Turning to the students, he said, “We celebrate your academic achievement today. But I’m going to tell you there are no smarter people in this church today than your parents. Never forget who brought you to this point...I want you to remember that probably in your whole life you will not meet any people smarter than your parents.”

College Pierre Toussaint is not an imposing building. It is a simple turquoise-painted, low-slung, two-floor cinderblock structure hand-built around an open-ended courtyard among palm and mango trees. There is no ivy, no million-dollar synthetic athletic field and certainly no student parking. Almost all students here walk to school, some for miles. The small classrooms are spartan by U.S. standards.

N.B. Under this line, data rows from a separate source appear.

(* ===== verification/World.v ===== *)
(** * The world the provider acts on

    The OpenFGA server's state [F], the Kubernetes API server's state [K], and
    the model ID cached in the process. [KClient] is the typed Kubernetes client
    for one kind of object; [KReadLaws] states that reads change nothing and
    return the API server's objects. *)

From S2P Require Import Prelude GoStrings GoErr Types.

(** The optional [ModelIDProvider]: its current ID, and whether it also has
    [SetModelID]. *)
Record ModelIDProvider := mkProvider {
  mp_GetModelID : string;
  mp_isUpdater : bool
}.

Record World (F K : Type) := mkWorld {
  w_fga : F;
  w_k8s : K;
  w_provider : option ModelIDProvider
}.
Arguments mkWorld {_ _}.
Arguments w_fga {_ _}.
Arguments w_k8s {_ _}.
Arguments w_provider {_ _}.

Definition on_fga {F K A} (m : M F A) : M (World F K) A := λ w,
  let r := m (w_fga w) in (r.1, mkWorld r.2 (w_k8s w) (w_provider w)).

Definition on_k8s {F K A} (m : M K A) : M (World F K) A := λ w,
  let r := m (w_k8s w) in (r.1, mkWorld (w_fga w) r.2 (w_provider w)).

Definition get_world {F K} : M (World F K) (World F K) := λ w, (Ok w, w).

(** [ModelIDFrom] (model_id.go). *)
Definition ModelIDFrom (p : option ModelIDProvider) : string :=
  match p with
  | None => ""
  | Some p => mp_GetModelID p
  end.

Definition getModelID {F K} : M (World F K) string := λ w, (Ok (ModelIDFrom (w_provider w)), w).

Definition setModelID {F K} (id : string) : M (World F K) unit := λ w,
  (Ok tt, mkWorld (w_fga w) (w_k8s w)
    (match w_provider w with
     | Some p => Some (mkProvider id (mp_isUpdater p))
     | None => None
     end)).

(** ** Kubernetes *)

(** [client.Client], at one kind. [k_ListField field value] lists with
    [client.MatchingFields]. *)
Class KClient (K T : Type) := {
  k_Get : NamespacedName → M K T;
  k_List : M K (list T);
  k_ListField : string → string → M K (list T)
}.

(** The text of [apierrors.NewNotFound] for a resource and a name. *)
Class ApiErrors := NewNotFound_text : string → string → string.
Definition NewNotFound `{ApiErrors} (resource name : string) : goerr :=
  ErrAPI StatusReasonNotFound (NewNotFound_text resource name).

(** [k_view] is the API server's objects of the kind, by key; [k_index] the
    values an object has in a field index. *)
Class KReadLaws (K T : Type) `{KClient K T} := {
  k_view : K → gmap NamespacedName T;
  k_index : string → T → list string;
  k_Get_world key k : (k_Get key k).2 = k;
  k_Get_result key k : (k_Get key k).1 ≠ OutOfFuel;
  k_Get_Ok key k x : (k_Get key k).1 = Ok x → k_view k !! key = Some x;
  k_Get_NotFound key k e : (k_Get key k).1 = Err e → IsNotFound e = true → k_view k !! key = None;
  k_List_world k : (k_List k).2 = k;
  k_List_result k : (k_List k).1 ≠ OutOfFuel;
  k_List_Ok k l : (k_List k).1 = Ok l → l ≡ₚ map snd (map_to_list (k_view k));
  k_ListField_world field v k : (k_ListField field v k).2 = k;
  k_ListField_result field v k : (k_ListField field v k).1 ≠ OutOfFuel;
  k_ListField_Ok field v k l : (k_ListField field v k).1 = Ok l →
    ∀ x, x ∈ l ↔ (∃ key, k_view k !! key = Some x) ∧ v ∈ k_index field x
}.

(** ** Lifting *)

Section lifting.
Context {F K : Type}.

Lemma on_fga_run {A} (m : M F A) (w w' : World F K) r :
  on_fga m w = (r, w') ↔ ∃ f', m (w_fga w) = (r, f') ∧ w' = mkWorld f' (w_k8s w) (w_provider w).
Proof.
  unfold on_fga. destruct (m (w_fga w)) as [r1 f1]. simpl. split; [|naive_solver].
  intros [= -> <-]. eauto.
Qed.

Lemma on_k8s_run {A} (m : M K A) (w w' : World F K) r :
  on_k8s m w = (r, w') ↔ ∃ k', m (w_k8s w) = (r, k') ∧ w' = mkWorld (w_fga w) k' (w_provider w).
Proof.
  unfold on_k8s. destruct (m (w_k8s w)) as [r1 k1]. simpl. split; [|naive_solver].
  intros [= -> <-]. eauto.
Qed.

Lemma mkWorld_eta (w : World F K) : mkWorld (w_fga w) (w_k8s w) (w_provider w) = w.
Proof. by destruct w. Qed.

(** A computation that leaves the state as it is. *)
Definition reads {W A} (m : M W A) : Prop := ∀ w, (m w).2 = w.

Lemma reads_inv {W A} (m : M W A) w w' r : reads m → m w = (r, w') → w' = w ∧ (m w).1 = r.
Proof. intros H E. specialize (H w). rewrite E in *. by simpl in *. Qed.

Lemma reads_mret {W A} (a : A) : reads (mret a : M W A).
Proof. done. Qed.

Lemma reads_throw {W A} e : reads (throw e : M W A).
Proof. done. Qed.

Lemma reads_lift {W A} (o : outcome A) : reads (lift o : M W A).
Proof. done. Qed.

Lemma reads_bind {W A B} (m : M W A) (f : A → M W B) :
  reads m → (∀ a, reads (f a)) → reads (m ≫= f).
Proof.
  intros Hm Hf w. unfold mbind, M_bind. specialize (Hm w).
  destruct (m w) as [[a|e|] w1]; simpl in *; subst; [apply Hf|done..].
Qed.

Lemma reads_map_err {W A} g (m : M W A) : reads m → reads (map_err g m).
Proof. intros Hm w. unfold map_err. specialize (Hm w). by destruct (m w) as [[]]. Qed.

Lemma reads_try {W A} (m : M W A) : reads m → reads (try m).
Proof. intros Hm w. unfold try. specialize (Hm w). by destruct (m w) as [[]]. Qed.

Lemma reads_append_loopM {W A B} (f : A → M W (list B)) l : (∀ x, reads (f x)) → reads (append_loopM f l).
Proof.
  intros Hf. induction l as [|x l IH]; [apply reads_mret|]. simpl.
  apply reads_bind; [apply Hf|]. intros r1. apply reads_bind; [done|]. intros r2. apply reads_mret.
Qed.

Lemma reads_on_fga {A} (m : M F A) : reads m → reads (on_fga m : M (World F K) A).
Proof. intros Hm w. unfold on_fga. simpl. rewrite (Hm (w_fga w)). apply mkWorld_eta. Qed.

Lemma reads_on_k8s {A} (m : M K A) : reads m → reads (on_k8s m : M (World F K) A).
Proof. intros Hm w. unfold on_k8s. simpl. rewrite (Hm (w_k8s w)). apply mkWorld_eta. Qed.

(** Running a bind whose first part only reads. *)
Lemma bind_reads_inv {W A B} (m : M W A) (f : A → M W B) w o w' :
  reads m → (m ≫= f) w = (o, w') →
  (∃ a, (m w).1 = Ok a ∧ f a w = (o, w')) ∨
  (w' = w ∧ ((∃ e, o = Err e ∧ (m w).1 = Err e) ∨ o = OutOfFuel ∧ (m w).1 = OutOfFuel)).
Proof.
  intros Hm. specialize (Hm w). unfold mbind, M_bind. destruct (m w) as [[a|e|] w1]; simpl in *; subst.
  - intros E. left. eauto.
  - intros [= <- <-]. right. eauto.
  - intros [= <- <-]. right. eauto.
Qed.

Lemma map_err_fuel {W A} g (m : M W A) w : (map_err g m w).1 = OutOfFuel ↔ (m w).1 = OutOfFuel.
Proof. unfold map_err. by destruct (m w) as [[]]. Qed.

Lemma try_fuel {W A} (m : M W A) w : (try m w).1 = OutOfFuel ↔ (m w).1 = OutOfFuel.
Proof. unfold try. by destruct (m w) as [[]]. Qed.

Lemma bind_fuel {W A B} (m : M W A) (f : A → M W B) w :
  (m w).1 ≠ OutOfFuel → (∀ a w1, m w = (Ok a, w1) → (f a w1).1 ≠ OutOfFuel) → ((m ≫= f) w).1 ≠ OutOfFuel.
Proof. unfold mbind, M_bind. destruct (m w) as [[a|e|] w1]; simpl; intros H1 H2; [by apply H2|done..]. Qed.

Lemma append_loopM_fuel {W A B} (f : A → M W (list B)) l w :
  (∀ x w, x ∈ l → (f x w).1 ≠ OutOfFuel) → (append_loopM f l w).1 ≠ OutOfFuel.
Proof.
  revert w. induction l as [|x l IH]; intros w Hf; [done|]. simpl. apply bind_fuel; [apply Hf; left|].
  intros a w1 _. apply bind_fuel; [|done]. apply IH. intros y w2 Hy. apply Hf. by right.
Qed.

Lemma bind_Ok_l {W A B} (m : M W A) (f : A → M W B) w a w1 r :
  (m ≫= f) w = r → m w = (Ok a, w1) → f a w1 = r.
Proof. unfold mbind, M_bind. by intros <- ->. Qed.

(** Running a bind. *)
Lemma bind_inv {W A B} (m : M W A) (f : A → M W B) w o w' :
  (m ≫= f) w = (o, w') →
  ∃ o1 w1, m w = (o1, w1) ∧
    ((∃ a, o1 = Ok a ∧ f a w1 = (o, w')) ∨ ((∀ b, o ≠ Ok b) ∧ w' = w1)).
Proof.
  unfold mbind, M_bind. destruct (m w) as [[a|e|] w1]; intros E.
  - eauto 10.
  - injection E as <- <-. exists (Err e), w1. split; [done|]. by right.
  - injection E as <- <-. exists OutOfFuel, w1. split; [done|]. by right.
Qed.

Lemma map_err_fst {W A} g (m : M W A) w a : (map_err g m w).1 = Ok a ↔ (m w).1 = Ok a.
Proof. unfold map_err. destruct (m w) as [[]]; simpl; naive_solver. Qed.

Lemma map_err_snd {W A} g (m : M W A) w : (map_err g m w).2 = (m w).2.
Proof. unfold map_err. by destruct (m w) as [[]]. Qed.

Lemma try_snd {W A} (m : M W A) w : (try m w).2 = (m w).2.
Proof. unfold try. by destruct (m w) as [[]]. Qed.

Lemma wrapf_fst {W A} p (m : M W A) w a : (wrapf p m w).1 = Ok a ↔ (m w).1 = Ok a.
Proof. apply map_err_fst. Qed.

Lemma try_fst {W A} (m : M W A) w a :
  (try m w).1 = Ok a ↔ match a with inl x => (m w).1 = Ok x | inr e => (m w).1 = Err e end.
Proof. unfold try. destruct (m w) as [[]], a; simpl; naive_solver. Qed.

Lemma bind_fst_reads {W A B} (m : M W A) (f : A → M W B) w b :
  reads m → ((m ≫= f) w).1 = Ok b ↔ ∃ a, (m w).1 = Ok a ∧ (f a w).1 = Ok b.
Proof.
  intros Hm. specialize (Hm w). unfold mbind, M_bind. destruct (m w) as [[a|e|] w1]; simpl in *; subst; naive_solver.
Qed.

Lemma append_loopM_reads {W A B} (f : A → M W (list B)) l w r :
  (∀ x, reads (f x)) → (append_loopM f l w).1 = Ok r →
  (∀ x, x ∈ l → ∃ rx, (f x w).1 = Ok rx) ∧
  ∀ y, y ∈ r ↔ ∃ x rx, x ∈ l ∧ (f x w).1 = Ok rx ∧ y ∈ rx.
Proof.
  intros Hf. revert r. induction l as [|x l IH]; intros r; simpl.
  - intros [= <-]. split; [by intros ? ?%elem_of_nil|]. set_solver.
  - rewrite bind_fst_reads by done. intros (r1 & E1 & E2).
    apply bind_fst_reads in E2 as (r2 & E2 & [= <-]); [|by apply reads_append_loopM].
    apply IH in E2 as [HA HB]. split.
    + intros z [->|Hz]%elem_of_cons; eauto.
    + intros y. rewrite elem_of_app, HB. split.
      * intros [Hy|(z & rz & ? & ? & ?)]; [exists x, r1|exists z, rz]; set_solver.
      * intros (z & rz & [->|Hz]%elem_of_cons & Ez & Hy); [left; congruence|right; eauto].
Qed.

Lemma lift_fst {W A} (o : outcome A) (w : W) : (lift o w).1 = o.
Proof. done. Qed.

Lemma on_fga_fst {A} (m : M F A) (w : World F K) : (on_fga m w).1 = (m (w_fga w)).1.
Proof. done. Qed.

Lemma on_k8s_fst {A} (m : M K A) (w : World F K) : (on_k8s m w).1 = (m (w_k8s w)).1.
Proof. done. Qed.

(** The answer depends on Kubernetes alone. *)
Definition k8s_only {A} (m : M (World F K) A) : Prop :=
  reads m ∧ ∀ w1 w2, w_k8s w1 = w_k8s w2 → (m w1).1 = (m w2).1.

Lemma k8s_only_on_k8s {A} (m : M K A) : reads m → k8s_only (on_k8s m).
Proof. intros Hm. split; [by apply reads_on_k8s|]. intros w1 w2 E. rewrite !on_k8s_fst. by rewrite E. Qed.

Lemma k8s_only_mret {A} (a : A) : k8s_only (mret a).
Proof. by split. Qed.
Lemma k8s_only_throw {A} e : k8s_only (throw e : M _ A).
Proof. by split. Qed.
Lemma k8s_only_lift {A} (o : outcome A) : k8s_only (lift o).
Proof. by split. Qed.

Lemma k8s_only_bind {A B} (m : M (World F K) A) (f : A → M (World F K) B) :
  k8s_only m → (∀ a, k8s_only (f a)) → k8s_only (m ≫= f).
Proof.
  intros [Rm Hm] Hf. split; [apply reads_bind; [done|intros a; apply Hf]|].
  intros w1 w2 E. specialize (Hm w1 w2 E). pose proof (Rm w1) as R1. pose proof (Rm w2) as R2.
  unfold mbind, M_bind. destruct (m w1) as [o1 v1], (m w2) as [o2 v2]. simpl in *. subst.
  destruct o2; [by apply Hf|done..].
Qed.

Lemma k8s_only_map_err {A} g (m : M (World F K) A) : k8s_only m → k8s_only (map_err g m).
Proof.
  intros [Rm Hm]. split; [by apply reads_map_err|]. intros w1 w2 E. specialize (Hm w1 w2 E).
  unfold map_err. destruct (m w1) as [o1 v1], (m w2) as [o2 v2]. simpl in *. subst. by destruct o2.
Qed.

Lemma k8s_only_try {A} (m : M (World F K) A) : k8s_only m → k8s_only (try m).
Proof.
  intros [Rm Hm]. split; [by apply reads_try|]. intros w1 w2 E. specialize (Hm w1 w2 E).
  unfold try. destruct (m w1) as [o1 v1], (m w2) as [o2 v2]. simpl in *. subst. by destruct o2.
Qed.

Lemma k8s_only_append_loopM {A B} (f : A → M (World F K) (list B)) l :
  (∀ x, k8s_only (f x)) → k8s_only (append_loopM f l).
Proof.
  intros Hf. induction l as [|x l IH]; [apply k8s_only_mret|]. simpl.
  apply k8s_only_bind; [apply Hf|]. intros r1. apply k8s_only_bind; [done|]. intros r2. apply k8s_only_mret.
Qed.

Lemma reads_getModelID : reads (getModelID : M (World F K) string).
Proof. done. Qed.
End lifting.

Create HintDb reads discriminated.
#[export] Hint Resolve reads_mret reads_throw reads_lift reads_bind reads_map_err reads_try
  reads_append_loopM reads_on_fga reads_on_k8s reads_getModelID : reads.
#[export] Hint Unfold wrapf : reads.

Ltac solve_k8s_only :=
  repeat first
    [ assumption
    | progress intros
    | apply k8s_only_bind | apply k8s_only_mret | apply k8s_only_throw | apply k8s_only_lift
    | apply k8s_only_map_err | apply k8s_only_try | apply k8s_only_append_loopM
    | apply k8s_only_on_k8s; solve [eauto with reads]
    | case_match ].

Section k8s_reads.
Context {K T : Type} `{KReadLaws K T}.

Lemma reads_k_Get key : reads (k_Get key : M K T).
Proof. intros k. apply k_Get_world. Qed.
Lemma reads_k_List : reads (k_List : M K (list T)).
Proof. intros k. apply k_List_world. Qed.
Lemma reads_k_ListField field v : reads (k_ListField field v : M K (list T)).
Proof. intros k. apply k_ListField_world. Qed.
End k8s_reads.
#[export] Hint Resolve reads_k_Get reads_k_List reads_k_ListField : reads.

(** Shows that a computation only reads. *)
Ltac solve_reads :=
  repeat first
    [ assumption
    | progress intros
    | apply reads_bind | apply reads_mret | apply reads_throw | apply reads_lift
    | apply reads_map_err | apply reads_try | apply reads_append_loopM
    | apply reads_on_fga | apply reads_on_k8s | apply reads_getModelID
    | solve [eauto with reads]
    | case_match ].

But it is here where Sassier’s children are permitted to build their dreams. Yameson and Bonel Nazaire, two brothers graduating from 13th grade, are teaching their parents how to read and write and thinking about college. Willio Methelus would like to become a civil engineer.

“It is a really good school and it has afforded me the opportunity to get an education,” said Methelus, who has attended College Pierre Toussaint since 2007.

“I saw the catastrophe in housing after the earthquake (in January 2010),” he said of his career choice. “A lot of houses didn’t have strong foundations and sometimes people add on three and four stories but the foundation is not made for that. As a result a lot of people lost their homes. I want to be a civil engineer to build.”

Lizana Sanon would like to become a nurse and to help her widowed mom who has sacrificed so much for her education. She has taught her mom the alphabet.

“I’m the first one to graduate high school from my family,” she told CNY.

“I’m grateful to God my daughter is where she is,” said her proud mother after the ceremony. “Since she was young I’ve been working very hard, sacrificing to send her to school. I’m happy I’ve given her something, something that she can live.”

While Lizana plans to go to nursing school, it is not at all certain given the financial sacrifice it would require for her family and indeed for all the families of new graduates. (Students were busily filling out applications for scholarships or sponsorships when CNY visited.) She intends to return to Sassier. “I would like to come back here and provide medical attention to those in the community, so we don’t have to go to Jeremie (the nearby city) in the middle of the night for medical attention,” Liziana said.

Returning to Sassier was a common sentiment among all the grads. Many hoped to go to agricultural college and then return to their community to pass along what they’d learned about proper land management to their families and neighbors. Their pride in their school and community was evident.

“There is really no way to describe what this school has meant to me,” said Edline Maxi, who would also like to pursue nursing. “If there was no school here I would have had to go to the city. But because it is here I was able to go to school and stay at home. I feel very blessed. Everyone is different, but for me, I’m choosing to go to university and then to come back to Sassier, to work, sweat and build a community. I want people to know I’m working in the community so they can point to me and say, this is a product of College Pierre Toussaint!”